Friday, 26 November 2010

This Sunday - End of Life

 

In preparation for the Masorti End of Life Seminar, coming this Sunday at the LJCC, details below, I’ve been reading an extraordinary article by the American surgeon, Atul Gawande. Writing in the New Yorker, Gawande talks about how uncomfortable he feels attempting to explain to a woman he has just met the exact nature of the tumour inside her. ‘Am I going to die?’ the woman asks, ‘No, no,’ he responds, ‘of course not.’ It’s not true of course. Gawande knows that, as does, one suspect, the woman.
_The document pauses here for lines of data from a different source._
(** * Drought monitoring dashboard: the alert feed and the risk summary

    A shallow embedding of the client-side logic of the dashboard:

    - [WelcomeCard]: the risk classifier of the welcome card
      ([getRiskLevel], [getRiskColor]);
    - [AlertsPanel]: the alert feed component: the sort comparator and
      [filterAlerts], the read tracking kept in [localStorage]
      ([isAlertRead], [markAsRead]), [fetchAlerts] and what the component
      renders;
    - [App]: the page, which can mount the feed component twice over one
      [localStorage].

    JavaScript values are modelled by what the code can observe of them:
    numbers that may be [NaN], strings, [undefined] as [None]. *)

From Stdlib Require Import List ZArith QArith Bool Lia Lqa.
From Stdlib Require Import String Ascii.
From Stdlib Require Import Permutation Sorted.
From Stdlib Require Import DecimalString.
Import ListNotations.

Open Scope string_scope.
Open Scope Z_scope.

(** ** JavaScript numbers and strings *)

(** A number as a comparator returns it: an integer or [NaN]. *)
Inductive number : Type :=
| Num (z : Z)
| NaN.

(** [String.prototype.toLowerCase], as far as the comparisons below can
    tell: [A]..[Z] go to [a]..[z] and every other byte is kept.  The
    strings it is compared with are plain lower-case ASCII words without
    the letter k, the one ASCII letter that a non-ASCII character (the
    Kelvin sign) lower-cases to. *)
Definition lower_char (c : ascii) : ascii :=
  let n := nat_of_ascii c in
  if (Nat.leb 65 n && Nat.leb n 90)%bool then ascii_of_nat (n + 32) else c.

Fixpoint toLowerCase (s : string) : string :=
  match s with
  | EmptyString => EmptyString
  | String c s' => String (lower_char c) (toLowerCase s')
  end.

(** Truthiness of a string-or-null value: [null] and the empty string are
    falsy. *)
Definition truthy_string (v : option string) : bool :=
  match v with
  | None => false
  | Some s => negb (String.eqb s "")
  end.

(** ** [Array.prototype.sort]

    ECMAScript sorts stably and passes the comparator's result through
    [ToNumber], reading [NaN] as [+0].  For a comparator that is consistent
    on the elements of the array the result is the one stable sorted
    arrangement, whatever algorithm the engine runs; the insertion sort
    below computes it. *)
Section ArraySort.
Context {A : Type}.
Variable comparefn : A -> A -> number.

Definition SortCompare (x y : A) : Z :=
  match comparefn x y with
  | Num z => z
  | NaN => 0
  end.

(** [x] may stand before [y]: the comparator does not put it after. *)
Definition before (x y : A) : Prop := SortCompare x y <= 0.

Fixpoint insert (x : A) (l : list A) : list A :=
  match l with
  | [] => [x]
  | y :: l' => if 0 <? SortCompare x y then y :: insert x l' else x :: y :: l'
  end.

Fixpoint sort (l : list A) : list A :=
  match l with
  | [] => []
  | x :: l' => insert x (sort l')
  end.

End ArraySort.

(** ** Numbers in template literals *)

(** An integer as a template literal prints it. *)
Definition string_of_Z (z : Z) : string :=
  NilZero.string_of_int (Z.to_int z).

Definition string_of_number (x : number) : string :=
  match x with
  | Num z => string_of_Z z
  | NaN => "NaN"
  end.

(** [x < n] for an integer literal [n]: false when [x] is [NaN]. *)
Definition number_lt (x : number) (n : Z) : bool :=
  match x with
  | Num z => z <? n
  | NaN => false
  end.

(** [Math.floor(x / n)] for a positive integer literal [n]. *)
Definition floor_div (x : number) (n : Z) : number :=
  match x with
  | Num z => Num (z / n)
  | NaN => NaN
  end.

(** [a || b] on strings that may be missing. *)
Definition string_or (a : option string) (b : option string) : option string :=
  if truthy_string a then a else b.

(** ** The user profile

    The answer of [/api/v1/users/me/], reduced to the names that the
    greetings read; [None] is a missing or null field. *)
Record account : Type := mkAccount {
  first_name : option string;
  last_name : option string;
  username : option string
}.

Record profile : Type := mkProfile {
  user : option account
}.

(** [p?.user?.field] *)
Definition account_field (field : account -> option string)
    (p : option profile) : option string :=
  match p with
  | Some {| user := Some a |} => field a
  | _ => None
  end.

(** * The welcome card *)

Module WelcomeCard.

(** The risk score handed to the classifier: a finite number, [NaN], or
    nothing at all, which is [undefined] ([Missing]) or [null] ([Null]).
    A finite double is a rational, and comparing it with 8, 6 or 4 is
    exact. *)
Inductive risk_value : Type :=
| Finite (q : Q)
| NotANumber
| Missing
| Null.

(** [!risk]: true for [undefined], [null], [NaN] and zero. *)
Definition falsy (risk : risk_value) : bool :=
  match risk with
  | Finite q => Qeq_bool q 0
  | NotANumber => true
  | Missing => true
  | Null => true
  end.

(** [risk >= n] for a number literal [n].  In a comparison [undefined]
    converts to [NaN], which compares false, and [null] converts to 0. *)
Definition ge (risk : risk_value) (n : Q) : bool :=
  match risk with
  | Finite q => Qle_bool n q
  | NotANumber => false
  | Missing => false
  | Null => Qle_bool n 0
  end.

Definition getRiskColor (risk : risk_value) : string :=
  if falsy risk then "text-gray-500"
  else if ge risk 8 then "text-red-600"
  else if ge risk 6 then "text-orange-500"
  else if ge risk 4 then "text-yellow-500"
  else "text-green-500".

Definition getRiskLevel (risk : risk_value) : string :=
  if falsy risk then "Unknown"
  else if ge risk 8 then "Very High"
  else if ge risk 6 then "High"
  else if ge risk 4 then "Moderate"
  else "Low".

(** [getGreeting], on the hour that [new Date().getHours()] gives. *)
Definition getGreeting (hour : Z) : string :=
  if hour <? 12 then "Good morning"
  else if hour <? 17 then "Good afternoon"
  else "Good evening".

Definition getUserName (user : option profile) : string :=
  if truthy_string (account_field first_name user) then
    match account_field first_name user with
    | Some first =>
        (first ++
         (if truthy_string (account_field last_name user) then
            match account_field last_name user with
            | Some last => " " ++ last
            | None => ""
            end
          else ""))%string
    | None => ""
    end
  else
    match string_or (account_field username user) (Some "Farmer") with
    | Some name => name
    | None => ""
    end.

(** [risk > n] and [risk < n] for a number literal [n], with the same
    conversions: [null] compares as 0. *)
Definition gt (risk : risk_value) (n : Q) : bool :=
  match risk with
  | Finite q => negb (Qle_bool q n)
  | NotANumber => false
  | Missing => false
  | Null => negb (Qle_bool 0 n)
  end.

Definition lt (risk : risk_value) (n : Q) : bool :=
  match risk with
  | Finite q => negb (Qle_bool n q)
  | NotANumber => false
  | Missing => false
  | Null => negb (Qle_bool n 0)
  end.

(** The box under "Smart Tips and Alerts". *)
Inductive tip : Type :=
| HighDroughtRisk
| LowRiskConditions
| HighHumidity
| NoTip.

(** The chain of conditionals that picks the box.  [riskSummary] is the
    [risk_score] of the summary and [weatherData] the [humidity] of the
    weather record, [None] while the record itself is null. *)
Definition smartTip (riskSummary weatherData : option risk_value) : tip :=
  match riskSummary with
  | Some score =>
      if gt score 6 then HighDroughtRisk
      else if lt score 3 then LowRiskConditions
      else match weatherData with
           | Some humidity => if gt humidity 80 then HighHumidity else NoTip
           | None => NoTip
           end
  | None =>
      match weatherData with
      | Some humidity => if gt humidity 80 then HighHumidity else NoTip
      | None => NoTip
      end
  end.

(** ** Loading the card's data *)

Record weather : Type := mkWeather {
  temperature : risk_value;
  humidity : risk_value;
  weather_condition : option string
}.

Record risk : Type := mkRisk {
  risk_score : risk_value;
  risk_level : option string
}.

Record Card : Type := mkCard {
  weatherData : option weather;
  riskSummary : option risk;
  loading : bool
}.

(** How an awaited [axios.get] ends: with a body whose [results] may be
    missing, or with an error. *)
Inductive answer (A : Type) : Type :=
| Answered (results : option (list A))
| Failed.
Arguments Answered {A} results.
Arguments Failed {A}.

(** [response.data.results?.length > 0], then [results[0]]. *)
Definition first_result {A : Type} (results : option (list A)) : option A :=
  match results with
  | Some (x :: _) => Some x
  | _ => None
  end.

Definition mockWeather : weather :=
  mkWeather (Finite 28) (Finite 65) (Some "Partly cloudy").

Definition mockRisk : risk :=
  mkRisk (Finite (42 # 10)) (Some "moderate").

(** [fetchLocationData]: the card after the call and the addresses it
    asked, in order.  The risk request is only made once the weather
    request has been answered; an error of either lands in the one
    [catch], which puts the mock data in place of both. *)
Definition fetchLocationData (w : answer weather) (r : answer risk)
    (c : Card) : Card * list string :=
  match w with
  | Failed =>
      (mkCard (Some mockWeather) (Some mockRisk) false, ["/api/v1/weather/"])
  | Answered ws =>
      let weatherData1 :=
        match first_result ws with
        | Some x => Some x
        | None => weatherData c
        end in
      match r with
      | Failed =>
          (mkCard (Some mockWeather) (Some mockRisk) false,
           ["/api/v1/weather/"; "/api/v1/risk-assessments/"])
      | Answered rs =>
          (mkCard weatherData1
                  (match first_result rs with
                   | Some x => Some x
                   | None => riskSummary c
                   end)
                  false,
           ["/api/v1/weather/"; "/api/v1/risk-assessments/"])
      end
  end.

(** What the card shows under "Drought Risk" once loading is over: the
    label and its colour, or nothing without a summary. *)
Definition riskLabel (c : Card) : option (string * string) :=
  match riskSummary c with
  | Some s => Some (getRiskLevel (risk_score s), getRiskColor (risk_score s))
  | None => None
  end.

Definition cardTip (c : Card) : tip :=
  smartTip (option_map risk_score (riskSummary c))
           (option_map humidity (weatherData c)).

End WelcomeCard.

(** * The alert feed component *)

Module AlertsPanel.

(** An alert as the API delivers it, reduced to the fields the feed logic
    reads.  [id] is the numeric primary key; [severity_level] is [None]
    when the field is missing or null; [created_at] holds the time value
    (milliseconds) of [new Date(alert.created_at)], [None] standing for an
    invalid date. *)
Record Alert : Type := mkAlert {
  id : Z;
  title : string;
  severity_level : option string;
  created_at : option Z
}.

(** ** The sort comparator of [filterAlerts] *)

(** What a property read on [severityOrder] evaluates to when it is not
    [undefined]: one of the four ranks, or an object that the literal
    inherits from [Object.prototype]. *)
Inductive value : Type :=
| Rank (z : Z)
| Inherited (key : string).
Later in the article Gawande reports a Harvard study which asked the doctors of almost five hundred terminally ill patients to estimate how long they thought their patient would survive, and then waited. Sixty-three per cent overestimated survival time, on average by five hundred and thirty per cent. And, the better the doctors knew their patients, the more likely they were to err. It’s not just patients who struggle. So how do we learn to face our demise? Are we better off living in blind hope ignorance, or engaging so warmly in the inevitability of our passing that we risk the failure of extracting every day?

 

At the Seminar, on Sunday, I will be putting these questions to three senior palliative physicians, two hospice directors and a leading neurologist. The panel runs from 10:15 – 11:30. All are welcome, not only for the panel, but also a full day of exploration and engagement.